Membudayakan Banyak Mendengar Dari Pada Banyak Bicara

Membudayakan Banyak Mendengar Dari Pada Banyak Bicara

Oleh: Dedi Eko Riyadi HS, M.Pd.I*

(Dosen Prodi PGMI STAIM Tarate Sumenep)

 

          Guru di lingkungan sekolah atau di luar lingkungan sekolah tugas utamanya adalah mengajar dan mendidik anak. Mendidik tidaklah sama dengan mengajar. Mengajar adalah proses menyampaikan ilmu pengetahuan kepada orang lain untuk memperkaya wawasan atau menyampaikan informasi kepada orang lain tentang sesuatu yang masih belum diketahui orang lain tersebut. Sedangkan mendidik adalah disamping dia menyampaikan ilmu pengetahuan juga menjadi Uswah hasanah yaitu figur yang selalu dicontoh anak didik atau orang lain baik berupa perkataannya, cara berfikirnya, cara hidupnya dan seluruh sikapnya. Oleh karena itu pendidik mempunyai peranan dan tugas yang lebi berat dari pada hanya menjadi seorang pengajar. Karena semua kepribadiannya adalah menjadi contoh bagi anak didiknya dan orang lain.

            Ada hal penting yang perlu ditanamkan dan dicontohkan oleh guru sebagai pendidik bahkan hendaknya dijadikan budaya yang terus melekat pada kepribadian anak didik yaitu “banyak mendengar dari pada banyak berbicara”. Diakui atau tidak hampir seluruh manusia mereka akan lebih suka banyak berbicara dari pada banyak mendengarkan. Mereka akan lebih banyak ingin di dengar akan apa yang dia bicarakan dari pada mendengarkan orang lain berbicara. Padahal lebih banyak mendengar sebenernya lebih baik dari pada banyak berbicara. Dan hal inipun ternyata masih melekat kepada sorang guru.

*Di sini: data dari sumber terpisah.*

Definition on_flows (f : UdpTable -> UdpTable) : UM unit := modify (fun s => (f s.1, s.2)).
Definition on_wheel {A} (m : W -> W * outcome TimerError A) : UM A :=
  on (fun s => u_expiry s.1) (fun w s => (set_wheel w s.1, s.2)) udp_timer_error m.
Definition on_slabs {A} (m : HM A) : UM A := on snd (fun h s => (s.1, h)) UdpBudget m.
Definition cancel_timer (id : TimerId) : UM unit := on_wheel (fun w => let '(w, _) := tq_cancel id w in (w, Ok tt)).
(** [TimerWheel::new], which panics on a zero tick. *)
Definition fresh_wheel (tick_ms now_ms : Z) : UM W := lift (match tq_new tick_ms now_ms with Ok w => Ok w | _ => Panic end).
Definition drop_flow_lease (x : BudgetLease) : UM unit := modify (fun s => (s.1, (s.2.1, drop_lease x s.2.2))).

(** ** Time *)
Definition udp_expiry_tick (idle_timeout_ms : Z) : Z := Z.max (div_ceil idle_timeout_ms UDP_SAFE_DELTA_TICKS) UDP_TIMER_MIN_TICK_MS.

Definition udp_update_time (now_ms : Z) : UM unit :=
  s ← get_state;
  if now_ms <? u_last_now_ms s.1 then throw UdpClockWentBackwards else on_flows (set_now now_ms).

Definition udp_effective_timeout (t : UdpTable) (timeout_divisor : Z) : Z :=
  Z.max (u_idle_timeout_ms t / Z.max timeout_divisor 1) 1.

Definition expiry_deadline (t : UdpTable) (last_seen_ms timeout_divisor : Z) : Z :=
  sat_add last_seen_ms (udp_effective_timeout t timeout_divisor).

(** [by_key.remove] of a present flow: dropping it gives its leases back. *)
Definition remove_flow (key : UdpFlowKey) (flow : UdpFlow) (s : ustate) : ustate :=
  (set_udp_flows (delete key (u_by_key s.1)) (delete (uf_id flow) (u_by_id s.1)) s.1,
   (s.2.1, drop_lease (uf_metadata_lease flow) (drop_lease (uf_flow_lease flow) s.2.2))).

Fixpoint remove_loop (expired : list UdpFlowKey) (removed : Z) : UM Z :=
  match expired with
  | [] => mret removed
  | key :: expired =>
    s ← get_state;
    match u_by_key s.1 !! key with
    | Some flow => _ ← modify (remove_flow key flow); remove_loop expired (removed + 1)
    | None => remove_loop expired removed
    end
  end.
Definition remove_expired (expired : list UdpFlowKey) : UM Z :=
  removed ← remove_loop expired 0;
  _ ← on_flows (fun t => on_stats (count_removed removed (Z.of_nat (size (u_by_key t)))) t);
  mret removed.

Definition udp_expire_due (now_ms : Z) : UM Z :=
  expired ← on_wheel (tq_advance now_ms);
  remove_expired expired.

(** The loop of [udp_rebuild_expiry], over the flows as the map yields them. *)
Fixpoint rebuild_loop (now_ms timeout : Z) (keys expired : list UdpFlowKey) : UM (list UdpFlowKey) :=
  match keys with
  | [] => mret expired
  | key :: keys =>
    s ← get_state;
    match u_by_key s.1 !! key with
    | None => rebuild_loop now_ms timeout keys expired
    | Some flow =>
      if timeout <=? sat_sub now_ms (uf_last_seen_ms flow) then rebuild_loop now_ms timeout keys (expired ++ [key])
      else
        timer ← on_wheel (tq_schedule (sat_add (uf_last_seen_ms flow) timeout) key);
        let flow' := mkUdpFlow (uf_id flow) (uf_last_seen_ms flow) timer (uf_flow_lease flow) (uf_metadata_lease flow) in
        _ ← on_flows (fun t => set_udp_flows (<[key := flow']> (u_by_key t)) (u_by_id t) t);
        rebuild_loop now_ms timeout keys expired
    end
  end.
Definition udp_rebuild_expiry (now_ms timeout_divisor : Z) : UM (list UdpFlowKey) :=
  s ← get_state;
  let timeout := udp_effective_timeout s.1 timeout_divisor in
  w ← fresh_wheel (u_expiry_tick_ms s.1) now_ms;
  _ ← on_flows (set_wheel w);
  expired ← rebuild_loop now_ms timeout (iter (u_by_key s.1)) [];
  _ ← on_flows (set_divisor timeout_divisor);
  mret expired.

Definition expire_idle_under_pressure (now_ms timeout_divisor : Z) : UM Z :=
  _ ← udp_update_time now_ms;
  let timeout_divisor := Z.max timeout_divisor 1 in
  s ← get_state;
  expired ← (if timeout_divisor =? u_timeout_divisor s.1 then on_wheel (tq_advance now_ms)
             else udp_rebuild_expiry now_ms timeout_divisor);
  remove_expired expired.
Definition expire_idle (now_ms : Z) : UM Z := expire_idle_under_pressure now_ms 1.

Definition udp_next_deadline_ms (t : UdpTable) : option Z := tq_next_deadline (u_expiry t).

(** ** Flows *)
Definition udp_schedule_expiry (deadline_ms : Z) (key : UdpFlowKey) (now_ms : Z) : UM TimerId :=
  r ← attempt (on_wheel (tq_schedule deadline_ms key));
  match r with
  | inl timer => mret timer
  | inr (UdpTimer DeadlineOutOfRange) =>
    _ ← udp_expire_due now_ms;
    on_wheel (tq_schedule deadline_ms key)
  | inr e => throw e
  end.

(** A new flow: each early return cancels the timer and gives the leases back. *)
Definition admit_flow (key : UdpFlowKey) (now_ms : Z) (timer : TimerId) : UM Z :=
  lease ← attempt (on_slabs (slab_acquire budget UdpFlows 1));
  match lease with
  | inr e => _ ← cancel_timer timer; throw e
  | inl lease =>
    metadata ← attempt (on_slabs (slab_acquire budget MetadataBytes UDP_FLOW_METADATA_CHARGE));
    match metadata with
    | inr e => _ ← cancel_timer timer; _ ← drop_flow_lease lease; throw e
    | inl metadata =>
      s ← get_state;
      let id := u_next_flow_id s.1 in
      _ ← on_flows (fun t => set_next_flow_id (wrap64 (u_next_flow_id t + 1)) t);
      _ ← on_flows (fun t => set_udp_flows (<[key := mkUdpFlow id now_ms timer lease metadata]> (u_by_key t)) (<[id := key]> (u_by_id t)) t);
      _ ← on_flows (on_stats count_created);
      mret id
    end
  end.

Definition touch_or_admit (key : UdpFlowKey) (now_ms : Z) : UM Z :=
  s ← get_state;
  timer ← udp_schedule_expiry (expiry_deadline s.1 now_ms (u_timeout_divisor s.1)) key now_ms;
  s ← get_state;
  id ← match u_by_key s.1 !! key with
       | Some flow =>
         _ ← cancel_timer (uf_expiry_timer flow);
         let flow' := mkUdpFlow (uf_id flow) now_ms timer (uf_flow_lease flow) (uf_metadata_lease flow) in
         _ ← on_flows (fun t => set_udp_flows (<[key := flow']> (u_by_key t)) (u_by_id t) t);
         mret (uf_id flow)
       | None => admit_flow key now_ms timer
       end;
  _ ← on_flows (fun t => on_stats (count_flows (Z.of_nat (size (u_by_key t)))) t);
  mret id.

Guru akan lebih banyak berbicara dihadapan anak didiknya, tanpa berfikir apakah yang ia bicarakan itu menarik atau tidak, atau bahkan sebaliknya anak didik merasa bosan dengan banyak pembicaraan yang disampaikan guru, karena rasa takut dan sungkan yang dirasa anak didik sehingga anak didik tidak berani menampakkan. Ini adalah fenomena yang sangat berbahaya, dan tanpa disadari sikap guru seperti ini mudah dicontoh oleh anak didiknya sehingga merekapun akan banyak bicara dan enggan untuk banyak mendengarkan orang lain berbicara.

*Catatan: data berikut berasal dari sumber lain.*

Lemma admit_spec now cs k s timer : tq_ok (u_expiry s.1) -> 0 <= u_next_flow_id s.1 < u64_max ->
  slab_inv b rest (flows_leases (u_by_key s.1)) s.2 cs ->
  wp (admit_flow b k now timer) s
    (fun id s' => id = u_next_flow_id s.1 /\ s'.1 = admitted now k timer s.1 /\ s'.2.1 = s.2.1 /\
       slab_inv b rest (new_flow_leases ++ flows_leases (u_by_key s.1)) s'.2 cs)
    (fun e s' => (exists be, e = UdpBudget be) /\ s'.2.1 = s.2.1 /\ slab_inv b rest (flows_leases (u_by_key s.1)) s'.2 cs /\
       ~ affords b rest (new_flow_leases ++ cell_leases s.2 ++ flows_leases (u_by_key s.1)) /\
       exists w, s'.1 = set_wheel w s.1 /\ tq_ok w /\ tq_pending w = delete timer (tq_pending (u_expiry s.1)) /\
         tq_tick_ms w = tq_tick_ms (u_expiry s.1) /\ tq_current w = tq_current (u_expiry s.1) /\ tq_ids w = tq_ids (u_expiry s.1)).
Proof.
  intros Hk Hn Sl. unfold admit_flow, drop_flow_lease, on_flows. wp_step. wp_step. apply wp_slabs.
  eapply wp_mono; [apply (acquire_held _ _ _ _ _ Sl); unfold u64_max; lia|intros x h1 (-> & E1 & Sl1)|intros e h1 (E1 & Sl1 & Na)].
  - wp_step. wp_step. apply wp_slabs. cbn [fst snd].
    eapply wp_mono; [apply (acquire_held _ _ _ _ _ Sl1); unfold u64_max, UDP_FLOW_METADATA_CHARGE; lia|intros x h2 (-> & E2 & Sl2)|intros e h2 (E2 & Sl2 & Na)].
    + repeat wp_step. cbn [fst snd]. split_and!; [done| |congruence|eapply slab_held; [|exact Sl2]; apply perm_swap].
      cbn. by rewrite wrap64_small by (unfold u64_max in *; lia).
    + wp_step. apply wp_cancel; [done|]. cbn [fst snd]. intros w K P T C N. wp_step. wp_step. wp_step. cbn [fst snd].
      split_and!; [by eexists|congruence|apply slab_drop; by rewrite <- surjective_pairing| |by exists w].
      rewrite (proj2 (store_same _ _ E1)) in Na. intros Af. apply Na. eapply affords_perm; [|exact Af]. cbn. rewrite perm_swap. by rewrite Permutation_middle.
  - wp_step. apply wp_cancel; [done|]. cbn [fst snd]. intros w K P T C N. wp_step. cbn [fst snd].
    split_and!; [by eexists|done|done| |by exists w].
    apply (refused_more b rest _ [mkLease MetadataBytes UDP_FLOW_METADATA_CHARGE]); [|done]. constructor; [cbn; lia|]. constructor; [cbn; unfold UDP_FLOW_METADATA_CHARGE; lia|].
    apply (ac_amounts _ _ _ _ (hp_accounts _ _ _ _ _ (proj1 Sl))).
Qed.

Definition counted t : UdpTable := on_stats (count_flows (Z.of_nat (size (u_by_key t)))) t.

Lemma admitted_ok now cs s k w id : ready now cs s -> key_ok k -> uk_generation k = u_generation s.1 -> u_by_key s.1 !! k = None ->
  tq_ok w -> tq_pending (u_expiry s.1) !! id = None ->
  tq_pending w = <[id := (div_ceil (expiry_deadline s.1 now (u_timeout_divisor s.1)) (u_expiry_tick_ms s.1), k)]> (tq_pending (u_expiry s.1)) ->
  tq_tick_ms w = tq_tick_ms (u_expiry s.1) -> tq_current w = tq_current (u_expiry s.1) ->
  table_ok (counted (admitted now k id (set_wheel w s.1))).
Proof.
  intros [[I _] Hn Hl Hc] Kk Kg E Ok' N P T C. pose proof (next_id_free _ I) as Nf. destruct I. split; cbn; try done; try congruence; try lia.
  - change (timeout_of _) with (timeout_of s.1). rewrite P.
    exact (timed_insert uf_expiry_timer (flow_deadline (timeout_of s.1)) _ _ _ k (mkUdpFlow _ now id _ _) tk_timers0 E N).
  - exact (identified_insert _ _ k (mkUdpFlow (u_next_flow_id s.1) now id _ _) tk_ids0 E Nf).
  - intros k' f' [[<- <-]|[Hne E']]%lookup_insert_Some; cbn; [split_and!; done || lia|].
    destruct (tk_flows0 _ _ E') as (? & ? & ? & ?). split_and!; done || lia.
Qed.

(** In a [ready] state the first attempt to schedule succeeds. *)
Lemma wp_schedule_flow now cs k s (Q : TimerId -> ustate -> Prop) X : ready now cs s -> tq_ids (u_expiry s.1) < u64_max ->
  (forall w id, tq_ok w -> tq_pending (u_expiry s.1) !! id = None ->
    tq_pending w = <[id := (div_ceil (expiry_deadline s.1 now (u_timeout_divisor s.1)) (u_expiry_tick_ms s.1), k)]> (tq_pending (u_expiry s.1)) ->
    tq_tick_ms w = tq_tick_ms (u_expiry s.1) -> tq_current w = tq_current (u_expiry s.1) -> tq_ids w = tq_ids (u_expiry s.1) + 1 ->
    Q id (set_wheel w s.1, s.2)) ->
  wp (on_wheel (tq_schedule (expiry_deadline s.1 now (u_timeout_divisor s.1)) k)) s Q X /\
  wp (udp_schedule_expiry (expiry_deadline s.1 now (u_timeout_divisor s.1)) k now) s Q X.
Proof.
  intros R Hi HQ. destruct (schedule_flow now cs k s R Hi) as (w & id & E & K & Hn & P & T & C & N).
  assert (forall Q X, Q id (set_wheel w s.1, s.2) -> wp (on_wheel (tq_schedule (expiry_deadline s.1 now (u_timeout_divisor s.1)) k)) s Q X) as Hw
    by (intros Q' X' HQ'; unfold on_wheel; apply wp_on; by rewrite E).
  split; [by apply Hw, HQ|]. unfold udp_schedule_expiry. wp_step. wp_step. apply Hw. wp_step. by apply HQ.
Qed.

Lemma touch_or_admit_spec now cs k s : ready now cs s -> tq_ids (u_expiry s.1) < u64_max -> u_next_flow_id s.1 < u64_max ->
  key_ok k -> uk_generation k = u_generation s.1 ->
  wp (touch_or_admit b k now) s (fun id s' => touched now cs k s id s')
    (fun e s' => untouched cs s s' /\ (exists be, e = UdpBudget be) /\ u_by_key s.1 !! k = None /\
       ~ affords b rest (new_flow_leases ++ cell_leases s.2 ++ flows_leases (u_by_key s.1))).
Proof.
  intros R Hi Hn Kk Kg. pose proof R as [[I Sl] _ _ _]. unfold touch_or_admit, on_flows. do 2 wp_step. wp_step.
  apply (wp_schedule_flow now cs k s _ _ R Hi). intros w id K N P T C Ni. do 2 wp_step. cbn [fst u_by_key set_wheel].
  destruct (u_by_key s.1 !! k) as [f|] eqn:E.
  - wp_step. wp_step. apply wp_cancel; [done|]. cbn [fst snd u_expiry set_wheel]. intros w2 K2 P2 T2 C2 N2. do 5 wp_step. cbn [fst snd].
    split; cbn; rewrite ?E; try done; try congruence.
    + apply (refresh_ok now cs s k f id w w2 (count_flows _) R E N P K2); try congruence.
      cbn. rewrite (tk_active _ I). f_equal. by apply map_size_insert_Some.
    + by exists (seen_again now id f).
  - wp_step. eapply wp_mono; [apply (admit_spec now cs k (set_wheel w s.1, s.2) id); [done|pose proof (tk_next _ I); cbn; lia|done]| |]; cbn [fst snd].
    + intros fid s' (-> & E1 & St & Sl'). do 3 wp_step. rewrite E1. split; cbn; rewrite ?E; try done; try congruence.
      2: { by eexists. }
      split; cbn [fst snd]; [by apply (admitted_ok now cs s k w id)|]. eapply slab_held; [|exact Sl']. cbn.
      by rewrite (map_leases_insert flow_leases _ _ _ E).
    + intros e s' (He & St & Sl' & Na & w2 & Es & K2 & P2 & T2 & C2 & N2). cbn in *. split_and!; try done.
      split; rewrite ?Es; cbn; try done; try congruence; try lia. split; rewrite Es; [|done].
      eapply (cancelled_ok s.1 w w2 id); try done; congruence.
Qed.
End Invariant.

            Tulisan yang sangat sederhana ini penulis akan menyampaikan beberapa hal yang menjadi peneyebab kenapa guru masih banyak berbicara dari pada mendengarkan anak didik dan mendengarkan curahan hati anak didik. Diantara faktor guru masih banyak berbicara dihadapan anak didik adalah sebagaimana berikut: (1) Guru masih mengangap dirinya labih tau dan lebih pintar dari muridnya. Padahal dalam mendidik, bukan masalah pintar dan bodoh tapi kemampuan guru sebagai pendidik menguak potensi anak didik sehingga anak didik menjadi tau dan sadar akan skill atau potensi yang dimilinya. Paradigma berfikir seperti ini, yang menganggap dirinya lebih pintar dari muridnya akan menyebabkan guru labih banyak berbicara dari pada mendengarkan anak didik, akhirnya metode guru dalam menyampaikan materi pelajaran mengarah kepada metode ceramah. Dalam metode ceramah ini, guru akan menjadi orang yang banyak bicara dan anak didik hanya diam mendengarkan. Akibatnya  potensi anak didik akan sulit ditemukan. Karena mereka tidak mempunyai ruang untuk menyampaikan aspiransinya, tidak mempunyai ruang untuk menyampaikan uneg-unegnya, tidak mempunya ruang untuk menyapaikan keluh kesahnya. Padahal salah satu kunci potensi anak didik akan muncul adalah apabila anak didik mempunyai kebebasan dalam bersuara, mempunyai kebebasan akan menyapaikan pendapatnya, mempunyai kebebasan akan menyampaikan keluh kesahnya kepada guru. (2) kurang mengedapankan kedekakatan emosi dengan anak didik. Guru berfikirnya adalah orang yang tugasnya hanya menyampaikan ilmu kepada anak didik tanpa memperhatikan kedekatan emosional mereka dengan anak didik. Padahal ilmu itu akan mudah diserap oleh anak didik apabila anak didik nyaman di lingkungan sekolah, anak didik merasa nyaman ketika berhadapan dengan guru, anak didik merasa bahwa gurunya adalah sebagai orang tuanya di lingkungan sekolah, sehingga anak didik tidak mempunyai skat atau batas dalam menyampaikan segala isi hatinya, problemnya, masalah kepada gurunya. Seharusnya kedekatan emosional antara guru dan anak didik menjadi perhatian penting dan utama yang harus dibangun di lingkungan sekolah dengan anak didiknya. Karena kedekatan emosional ini akan membuat anak didik nyaman dengan gurunya, sehingga dengan sendirinya anak didik mudah menerima ilmu pengetahuan bahkan anak didik akan terus terpompa dirinya untuk terus belajar dan belajar.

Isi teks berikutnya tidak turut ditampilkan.